The International Press Institute (IPI) today called on Turkish authorities to halt the continued crackdown on the pro-Kurdish Mezopotamya News Agency (MA). Dindar Karataş, an MA reporter, was arrested November 26 on charges of “membership of a terrorist organization”. On November 27, MA reporter Hakan Yalçın was taken into custody during a police raid at his home in Ankara, according to local news reports.

Karataş was detained on November 24 in a raid at his home in eastern city of Van. His camera and phone were confiscated by the police. Local reports stated that Karataş was taken into custody as part of an investigation by the Erzurum public prosecutor’s office. Same day, Karataş was taken from Van to Erzurum for interrogation and was sent to Erzurum H-type prison two days later. According to MA reports, Karataş was questioned about interviews he had conducted with some politicians and phone calls he made with sources on the news articles on armed conflicts in cities of Erzurum and Ağrı.

“We knew there was discomfort, especially against our Van office after the reports on villagers dropped from a military helicopter. We think Dindar’s arrest is related to this discomfort of local authorities”, Ömer Çelik, managing editor of MA, told IPI.

Çelik also said that Yalçın was taken into custody as part of a simultaneous operation in ten cities this week against Kurdish activists and politicians in which a total of 60 people were detained. Çelik said that Yalçın is currently under police interrogation. The official charges and details regarding his detention are still unclear.

“The government talks about reforms in the judicial system, yet we still see such attacks against oppositional voices”, Çelik said, stressing that the government’s intention around judicial reforms is not considered genuine.

“We call on authorities to release both MA reporters immediately”, IPI Deputy Director Scott Griffen said. “The agency has faced continued harassment by the authorities as part of a wider crackdown on news reporting by journalists in Turkey’s Kurdish areas.”

Several other MA journalists have been targeted recently.  In early October, MA reporters Adnan Bilen and Cemil Uğur were arrested along with two other journalists after reporting on two villagers who were allegedly dropped of a helicopter by Turkish armed forces in Van.

The Turkey-based Media and Law Studies Association (MLSA), which is providing legal representation to MA reporters, visited Uğur and Bilen in prison after reports that COVID-19 measures were not being followed in the facility.

On November 20, the Turkish Constitutional Court issued an interim decision denying Bilen and Uğur’s petition for preventive release due to the pandemic. The court stated that “there is no evidence that the prison conditions journalists held in pose risk to their safety” and that there is effective access to health care in the facility.
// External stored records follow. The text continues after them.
(** The switch on [cli_ses.state]. *)
Definition cli_state_switch (opened running : ST cliauth unit) : ST cliauth unit :=
  let* s := get in
  match cstate s with
  | STATE_NOTHING =>
      do* send_msg_service_request SSH_SERVICE_USERAUTH;
      do* cli_auth_getmethods;
      modify (set_cstate USERAUTH_REQ_SENT)
  | USERAUTH_REQ_SENT => ret tt
  | USERAUTH_FAIL_RCVD =>
      let* tried := cli_auth_try in
      do* exit_if (negb tried) "No auth methods could be used.";
      modify (set_cstate USERAUTH_REQ_SENT)
  | USERAUTH_SUCCESS_RCVD =>
      do* opened;
      modify (set_cstate SESSION_RUNNING)
  | SESSION_RUNNING => running
  | USERAUTH_WAIT => ret tt
  end.

Definition cli_sessionloop (opened running : ST cliauth unit) : ST cliauth unit :=
  let* reached := on_cli (cli_kexloop fuel) in
  when reached (cli_state_switch opened running).
End cliauth.
Lemma runs_failure msgs b (Q : unit → cliauth → Prop) t s :
  able msgs (Some b) t → ignore_next_auth_response s = false →
  (∀ methods partial b' s', cstate s = USERAUTH_REQ_SENT → bytes_ok methods → able msgs (Some b') (pay t b') →
     (let* m := buf_getstring in let* p := buf_getbool in ret (m, p)) b = Ok ((methods, partial), b') →
     failed_once methods partial s s' → Q tt (put_ast (pay t b') s')) →
  runs (recv_msg_userauth_failure opts) Q (put_ast t s).
Proof using T.
  intros Ha Hig HQ. pose proof Ha as (_&_&_&Hd&_). apply wpf_bind, runs_wp, wp_get.
  change (authdone (ast (put_ast t s))) with (authdone t). rewrite Hd.
  apply wpf_bind, runs_wp, wp_exit_if; [done|]. intros Hst. change (cstate (put_ast t s)) with (cstate s) in Hst.
  apply negb_false_iff, bool_decide_eq_true in Hst. change (ignore_next_auth_response (put_ast t s)) with (ignore_next_auth_response s).
  rewrite Hig. change (lastauthtype (put_ast t s)) with (lastauthtype s).
  change (interact_request_received (put_ast t s)) with (interact_request_received s).
  change (allow_pw_auth opts (put_ast t s)) with (allow_pw_auth opts s).
  assert (Hgo : ∀ s1, (∀ methods partial a, authtypes a = offered (allow_pw_auth opts s) methods →
      failcount a = (if partial =? 0 then u32 (failcount (castate s1) + 1) else failcount (castate s1)) → failed_once methods partial s (set_castate a s1)) →
    runs (read_methods (allow_pw_auth opts s)) Q (put_ast t s1)).
  { intros s1 Hf. eapply runs_read_methods; [exact Ha|]. intros methods partial b' a Hmb Ha' Hrun Ht Hc.
    by apply (HQ methods partial b'); [| | | |apply Hf]. }
  assert (Hmid : ∀ s0, privkeys s0 = (if lastauthtype s =? AUTH_TYPE_PUBKEY then without_key s else privkeys s) →
    auth_interact_failed s0 = auth_interact_failed s → cli s0 = cli s → agent s0 = agent s → is_trivial_auth s0 = is_trivial_auth s →
    user s0 = user s → castate s0 = castate s →
    runs (do* when ((lastauthtype s =? AUTH_TYPE_INTERACT) && negb (interact_request_received s)) (modify (set_auth_interact_failed true));
          do* modify (set_cstate USERAUTH_FAIL_RCVD); do* modify (set_lastauthtype AUTH_TYPE_NONE);
          read_methods (allow_pw_auth opts s)) Q (put_ast t s0)).
  { intros s0 H1 H2 H3 H4 H5 H6 H7. apply wpf_bind.
    destruct ((lastauthtype s =? AUTH_TYPE_INTERACT) && negb (interact_request_received s)) eqn:Hint; cbn [when];
      [apply runs_wp, wp_modify|apply wpf_ret]; apply wpf_bind, runs_wp, wp_modify, wpf_bind, runs_wp, wp_modify.
    - apply (Hgo (set_lastauthtype AUTH_TYPE_NONE (set_cstate USERAUTH_FAIL_RCVD (set_auth_interact_failed true s0)))).
      intros methods partial a Ht Hc. cbn [castate set_lastauthtype set_cstate set_auth_interact_failed] in Hc. rewrite H7 in Hc.
      split_and!; try done. by rewrite Hint, orb_true_r.
    - apply (Hgo (set_lastauthtype AUTH_TYPE_NONE (set_cstate USERAUTH_FAIL_RCVD s0))).
      intros methods partial a Ht Hc. cbn [castate set_lastauthtype set_cstate] in Hc. rewrite H7 in Hc.
      split_and!; try done. by rewrite Hint, orb_false_r. }
  apply wpf_bind. destruct (lastauthtype s =? AUTH_TYPE_PUBKEY) eqn:Hpk; cbn [when].
  - apply runs_pubkeyfail. intros s0 (last&->). by apply Hmid.
  - by apply wpf_ret, Hmid.
Qed.

(** *** A key the server would take *)

Lemma wp_peek_at n b (Q : list Z → buffer → Prop) :
  wf_buf b → 0 ≤ n → (∀ bs, Q bs b) → wp (let* p := buf_getptr n in mem_load p n) any_exit Q b.
Proof.
  intros Hwf Hn HQ. pose proof Hwf as (?&?&?&?). apply wp_bind, wp_buf_getptr; [done|done| |done]. intros Hle.
  apply wp_mem_load; [lia..|]. apply HQ.
Qed.

Lemma runs_match_key keytype remotelen b (Q : option cli_key → cliauth → Prop) t s :
  payload (pkt t) = Some b → wf_buf b → u32_ok remotelen →
  ∀ keys keybuf, Forall key_good keys → wf_buf keybuf →
  (∀ r, (∀ k, r = Some k → k ∈ keys ∧ ck_type k = keytype) → Q r (put_ast t s)) →
  runs (match_key keys keytype remotelen keybuf) Q (put_ast t s).
Proof.
  intros Hp Hwf Hlen keys. induction keys as [|k keys IH]; intros keybuf Hgood Hkb HQ; cbn [match_key].
  { apply wpf_ret. by apply HQ. }
  inversion Hgood as [|? ? (Hk&_&_) Hrest]; subst.
  assert (Hnext : ∀ kb, wf_buf kb → runs (match_key keys keytype remotelen kb) Q (put_ast t s)).
  { intros kb Hkb'. apply IH; [done|done|]. intros r Hr. apply HQ. intros k' Hk'. destruct (Hr k' Hk'). split; [by right|done]. }
  apply wpf_if; intros Hty; [by apply Hnext|]. apply negb_false_iff, Z.eqb_eq in Hty.
  apply wpf_bind, runs_wp, wp_on_new, wp_bind, wp_modify.
  assert (Hacc : buf_acc [] (set_pos 0 (set_len 0 keybuf))).
  { destruct Hkb as (?&?&?&?). split_and!; [|done|done]. unfold wf_buf. cbn [set_pos set_len b_pos b_len b_size b_data]. split_and!; try done; lia. }
  rewrite <-Hty. apply wp_bind. eapply wp_put_pub_key; [exact Hk|exact Hacc| |done]. intros kb1 _ (Hw1&_) _.
  apply wp_bind, wp_buf_setpos; [|done]. intros _. pose proof Hw1 as (?&?&_).
  assert (Hw2 : wf_buf (set_pos 0 kb1)) by (apply wf_set_pos; [done|lia]).
  apply wp_buf_incrpos; [done|lia| |done]. intros Hfour.
  assert (Hw3 : wf_buf (after_get 4 (set_pos 0 kb1))) by (by apply wf_after_get).
  rewrite Hty. apply wpf_if; intros _; [by apply Hnext|]. unfold u32_ok in Hlen.
  apply wpf_bind, runs_wp, wp_on_new, wp_peek_at; [done|lia|]. intros ours.
  apply wpf_bind. eapply runs_read; [exact Hp|]. apply wp_peek_at; [done|lia|]. intros theirs. rewrite <-(pay_self t b Hp).
  apply wpf_if; intros _; [by apply Hnext|]. apply wpf_ret, HQ. intros k' [= <-]. split; [by left|done].
Qed.
(** The key is read back, the signature is over the request as it was sent. *)
Lemma signature_checks key sigtype sid req sig o pw msgs (Q : unit → svrses → Prop) b4 s :
  let type := keytype_of sigtype in
  let blob := pub_blob key type in
  writable type → holds_key key type → zlen blob ≤ MAX_PUBKEY_SIZE →
  SignAgree.accepted key sigtype (enc_field (FString sid) ++ req) sig →
  b_data b4 = req ++ enc_field (FString sig) → b_len b4 = zlen (b_data b4) → zlen (b_data b4) + 4 + zlen sid ≤ BUF_MAX_SIZE → sig_at b4 (blob ++ enc_field (FString sig)) → wf_buf b4 →
  payload (pkt (stp s)) = Some b4 → payload_beginning (pkt (stp s)) = 0 →
  (∃ b, session_id (kexdat (stp s)) = Some b ∧ wf_buf b ∧ contents b = sid) →
  authdone (stp s) = false → ready msgs (stp s) → zlen msgs < 2 ^ 31 →
  (∃ w, authtypes (authstate s) = types true w) → failcount (authstate s) ≤ maxauthtries env →
  pw_of env (authstate s) (Some pw) → may_become pw s → (∀ s', login_result pw msgs (authtypes (authstate s)) (uid s) s' → Q tt s') →
  wp (verify_pubkey env sigtype type o) no_exit Q s.
Proof.
  cbv zeta. intros Hw Hk Hlen Hacc Hdata Hfull Hroom Hat Hwf Hp Hbeg (sb&Hsb&Hwsb&Hcsb) Hdone Hr Hm (w&Htypes) Hfc Hpw Hbecome HQ.
  set (type := keytype_of sigtype) in *. set (blob := pub_blob key type) in *. destruct Hat as [Hat Hl].
  apply at_cursor_app in Hat as [Hat1 Hat2]; [|done]. rewrite zlen_app in Hl.
  assert (Hwf5 : wf_buf (after_get (zlen blob) b4)) by (apply wf_after_get; [done|apply zlen_nonneg|apply Hat1]).
  set (b5 := after_get (zlen blob) b4) in *.
  apply wp_bind. eapply wp_spayload; [exact Hp|]. apply (wp_get_pub_blob key type); [done|done|done|by right|done|exact Hat1|].
  cbn [negb]. fold b5. apply wp_bind, wp_stp.
  pose proof (contents_length sb Hwsb) as Hlsb. rewrite Hcsb in Hlsb. pose proof (zlen_nonneg req).
  pose proof (zlen_nonneg (enc_field (FString sig))). pose proof (zlen_nonneg blob).
  assert (Hpos5 : b_pos b5 = zlen req) by (rewrite Hfull, Hdata, zlen_app in Hl; cbn [b5 after_get set_pos b_pos]; lia).
  rewrite Hdata, zlen_app in Hroom. assert (Hbeg5 : payload_beginning (pkt (stp (spv s b5))) = 0) by exact Hbeg.
  eapply (wp_sign_data sb Hwsb no_exit _ _ b5); [done|done|fold blob b5; rewrite Hbeg5; lia|exact Hsb|lia|].
  fold blob b5. intros data Hwd _ Hcd. replace (set_stp (stp (spv s b5)) (spv s b5)) with (spv s b5) by done.
  assert (Hcd' : contents data = enc_field (FString sid) ++ req).
  { rewrite Hcd, Hcsb, Hbeg5, Hpos5. cbn [enc_field]. rewrite <-app_assoc. do 2 f_equal. rewrite Z.sub_0_r.
    change (b_data b5) with (b_data b4). rewrite Hdata, slice_app_l by lia. apply slice_full. }
  apply wp_bind. eapply wp_spayload; [done|]. rewrite with_public_flags.
  eapply wp_mono; [eapply Hacc; [exact Hcd'|exact Hwf5|split; [exact Hat2|]]|].
  { cbn [b5 after_get set_pos b_pos b_len]. lia. }
  intros ok b6 ->. cbn beta. apply wp_bind, wp_modify. set (s6 := set_authstate _ _).
  assert (Hs6 : authtypes (authstate s6) = types true w ∧ failcount (authstate s6) = failcount (authstate s) ∧
    pw_of env (authstate s6) (Some pw) ∧ ready msgs (stp s6)).
  { do 3 (split; [unfold s6; cbn [authstate set_authstate]; by destruct (pubkey_options _)|]). by eapply tr_same. }
  assert (Hkeep6 : authdone (stp s6) = false ∧ uid s6 = uid s ∧ may_become pw s6) by (split; [exact Hdone|split; [done|exact Hbecome]]).
  clearbody s6. destruct Hs6 as (Ht6&Hf6&Hpw6&Hr6), Hkeep6 as (Hd6&Hu6&Hb6).
  rewrite Htypes in HQ. unfold login_result in HQ.
  apply wp_bind, wp_gets. rewrite Ht6. destruct (multiauthmethod env); [destruct w|].
  - change (negb _) with true. cbn [andb]. apply wp_bind, wp_modify.
    eapply partial_failure; [by eapply tr_same|exact Hm|cbn [authstate set_authstate authtypes set_authtypes]; by rewrite Ht6|cbn; lia|].
    intros t Ht Hdt. apply HQ. cbn [stp set_stp uid authstate set_authstate authtypes set_authtypes andb Z.eqb].
    rewrite Ht6. split_and!; [by rewrite Hdt|done|done|exact Ht].
  - change (negb _) with false. cbn [andb]. eapply login_succeeds; [exact Hr6|exact Hm|exact Hpw6|exact Hb6|]. intros; by apply HQ.
  - cbn [andb]. eapply login_succeeds; [exact Hr6|exact Hm|exact Hpw6|exact Hb6|]. intros; by apply HQ.
Qed.
(** The request of a client, with a signature that checks, lets it in. *)
Lemma request_accepted name algo key sigtype keyname sid sig pw msgs (Q : unit → svrses → Prop) s :
  let type := keytype_of sigtype in
  let blob := pub_blob key type in
  let req := pubkey_request name algo blob 1 in
  known_sig sigtype → signature_type_from_name algo = sigtype → signature_type_from_name algo ≠ DROPBEAR_SIGNATURE_NONE →
  writable type → holds_key key type → zlen blob ≤ MAX_PUBKEY_SIZE → bytes_ok name →
  signkey_name_from_type type tt = Ok (keyname, tt) →
  SignAgree.accepted key sigtype (enc_field (FString sid) ++ req) sig →
  message (req ++ enc_field (FString sig)) → request_in sid (req ++ enc_field (FString sig)) msgs s →
  user_may name pw s → key_allowed pw keyname blob → may_become pw s →
  (∀ s', login_result pw msgs (authtypes (authstate s)) (uid s) s' → Q tt s') →
  wp (recv_msg_userauth_request env) no_exit Q s.
Proof.
  cbv zeta. intros Hks Hback Hne Hw Hk Hlen Hname Hkn Hacc [Hpb Hpl] (Hroom&Hp&Hbeg&Hsid&Hd&Hban&Hr&Hm&Htypes&Hfc) Huser Hkey Hbecome HQ.
  destruct (known_sig_name sigtype Hks) as (Hty&_&_). destruct (key_type_known algo Hne) as ([Hab Hal]&kt&kn&_&_&Hkt&Hknm).
  assert (kt = keytype_of sigtype) as -> by (specialize (Hkt unit tt); rewrite Hback, Hty in Hkt; congruence).
  assert (kn = keyname) as -> by (specialize (Hknm unit tt); congruence).
  set (type := keytype_of sigtype) in *. set (blob := pub_blob key type) in *. set (req := pubkey_request name algo blob 1) in *.
  set (p := req ++ enc_field (FString sig)) in *. unfold TRANS_MAX_PAYLOAD_LEN in Hpl.
  assert (Hp0 : p = [SSH_MSG_USERAUTH_REQUEST] ++ enc_field (FString name) ++ enc_field (FString SSH_SERVICE_CONNECTION) ++
    enc_field (FString (bstr "publickey")) ++ 1 :: enc_field (FString algo) ++ enc_field (FString blob) ++ enc_field (FString sig)).
  { unfold p, req, pubkey_request, auth_request, enc_fields. cbn [map concat]. rewrite !app_nil_r. cbn [app]. rewrite <-!app_assoc. cbn [app]. by rewrite <-!app_assoc. }
  pose proof Huser as (Hnl&_). unfold MAX_USERNAME_LEN in Hnl. pose proof (zlen_nonneg p). pose proof (zlen_nonneg sid).
  set (b0 := set_pos 1 (buf_of p)) in *.
  assert (Hat0 : wf_buf b0 ∧ sig_at b0 (enc_field (FString name) ++ enc_field (FString SSH_SERVICE_CONNECTION) ++
    enc_field (FString (bstr "publickey")) ++ 1 :: enc_field (FString algo) ++ enc_field (FString blob) ++ enc_field (FString sig))).
  { assert (Hwf : wf_buf (buf_of p)) by (apply wf_buf_of; [done|unfold BUF_MAX_SIZE; lia]).
    assert (Hone : b0 = after_get (zlen [SSH_MSG_USERAUTH_REQUEST]) (buf_of p)) by done.
    assert (Hat : at_cursor (buf_of p) p) by (split; [cbn; lia|apply slice_full]). rewrite Hp0 in Hat at 2.
    assert (Hfull : ∀ l, p = [SSH_MSG_USERAUTH_REQUEST] ++ l → b_len (buf_of p) = 1 + zlen l) by (intros l Hl; cbn [buf_of b_len]; rewrite Hl at 1; by rewrite zlen_app).
    apply Hfull in Hp0 as Hlen0. rewrite Hone.
    apply at_cursor_app in Hat as [[H1 _] H2]; [|done]. split; [by apply wf_after_get|]. split; [done|].
    cbn [after_get set_pos b_len b_pos buf_of] in *. change (zlen [SSH_MSG_USERAUTH_REQUEST]) with 1. lia. }
  destruct Hat0 as [Hwf0 Hat0]. assert (Hdata0 : (b_len b0, b_data b0) = (zlen p, p)) by done. clearbody b0.
  apply wp_bind, wp_gettime. intros now rest. apply wp_bind, wp_modify. set (s0 := set_authstate _ _). apply wp_bind, wp_get.
  change (authdone (stp s0)) with (authdone (stp s)). rewrite Hd. change (banner s0) with (banner s). rewrite Hban. apply wp_bind, wp_ret.
  apply wp_bind. eapply payload_string; [exact Hp|exact Hwf0|exact Hat0|split; [done|unfold MAX_STRING_LEN; lia]|]. intros b1 Hwf1 Hat1 Hd1.
  apply wp_bind. eapply payload_string; [reflexivity|exact Hwf1|exact Hat1|split; [decide_closed|done]|]. intros b2 Hwf2 Hat2 Hd2.
  apply wp_bind. eapply payload_string; [reflexivity|exact Hwf2|exact Hat2|split; [decide_closed|done]|]. intros b3 Hwf3 Hat3 Hd3.
  apply wp_bind, wp_ret. apply wp_bind.
  eapply (user_checks name pw); [exact Huser|]. intros a Hpw Hta Hfa. apply wp_bind, wp_gets. cbv zeta.
  change (bytes_eqb (bstr "publickey") (bstr "none")) with false. change (bytes_eqb (bstr "publickey") (bstr "password")) with false.
  rewrite andb_false_r. change (bytes_eqb (bstr "publickey") (bstr "publickey")) with true. cbn beta iota.
  set (s3 := set_authstate a _). assert (Hs3 : s3 = spv (set_authstate a s0) b3) by done. rewrite Hs3. clear s3 Hs3. set (s3 := set_authstate a s0) in *.
  apply wp_bind. eapply payload_true; [reflexivity|exact Hwf3|exact Hat3|]. intros b4 Hwf4 Hat4 Hd4. cbv zeta.
  apply wp_bind. eapply payload_string; [reflexivity|exact Hwf4|exact Hat4|split; [done|unfold MAX_STRING_LEN; lia]|]. intros b5 Hwf5 Hat5 Hd5.
  pose proof (zlen_nonneg blob). unfold MAX_PUBKEY_SIZE in Hlen.
  assert (Hint : enc_field (FString blob) ++ enc_field (FString sig) = enc_field (FInt (zlen blob)) ++ blob ++ enc_field (FString sig)).
  { cbn [enc_field]. by rewrite <-app_assoc. }
  rewrite Hint in Hat5. destruct (rest_fields _ _ _ Hwf5 Hat5) as (Hat5i&Hat6&Hwf6). change (zlen (enc_field (FInt (zlen blob)))) with (zlen (STORE32H (zlen blob))) in Hat6, Hwf6.
  rewrite STORE32H_length in Hat6, Hwf6.
  apply wp_bind. eapply wp_spayload; [reflexivity|]. apply (wp_at_int (zlen blob)); [done|cbn; unfold u32_ok; lia|exact Hat5i|].
  set (b6 := after_get 4 b5) in *. destruct (rest_fields_blob _ _ _ Hwf6 Hat6) as [[Hle Hsl] _].
  apply wp_bind. eapply (wp_spayload _ _ _ _ b6); [reflexivity|]. apply wp_bind, wp_buf_getptr; [done|lia| |intros; lia]. intros _.
  apply wp_mem_load; [destruct Hwf6 as (?&?&?&?); lia..|]. rewrite Hsl. cbn [negb]. destruct (Z.eqb_spec (signature_type_from_name algo) DROPBEAR_SIGNATURE_NONE); [done|].
  apply wp_bind. eapply wp_of_run; [apply Hkt|]. apply wp_bind. eapply wp_of_run; [apply Hknm|]. cbn beta.
  apply wp_bind. eapply (key_checks _ _ pw); [exact Hpw|exact Hkey|exact (signkey_name_listed _ _ (Hknm unit tt))|]. intros o. change (1 =? 0) with false. cbn iota. rewrite Hback.
  assert (Hdata6 : (b_len b6, b_data b6) = (zlen p, p)) by (transitivity (b_len b5, b_data b5); [done|congruence]).
  apply pair_equal_spec in Hdata6 as [Hlen6 Hdata6].
  eapply (signature_checks key sigtype sid req sig o pw msgs _ b6);
    [done|done|done|exact Hacc|exact Hdata6|rewrite Hdata6; exact Hlen6|rewrite Hdata6; fold p; unfold BUF_MAX_SIZE; lia|exact Hat6|exact Hwf6|reflexivity|exact Hbeg|exact Hsid|exact Hd|by eapply tr_same|exact Hm| | |exact Hpw|exact Hbecome|].
  - destruct Htypes as [w Htw]. exists w. etransitivity; [exact Hta|exact Htw].
  - etransitivity; [apply Z.eq_le_incl; exact Hfa|exact Hfc].
  - intros s' Hs'. apply HQ. change (login_result pw msgs (authtypes a) (uid s) s') in Hs'. rewrite Hta in Hs'. exact Hs'.
Qed.
End server.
However, in the first outbreak of COVID-19 pandemic in March 2020, the Turkish parliament passed a parole law to release up to 90,000 inmates in order to relieve overcrowded prisons. It notably excluded from that order prisoners who had been sentenced for terrorist-related crimes, which are often used to silence critics of the government including many journalists. The law itself arguably demonstrates that the Turkish authorities themselves consider prisons to pose a health risk.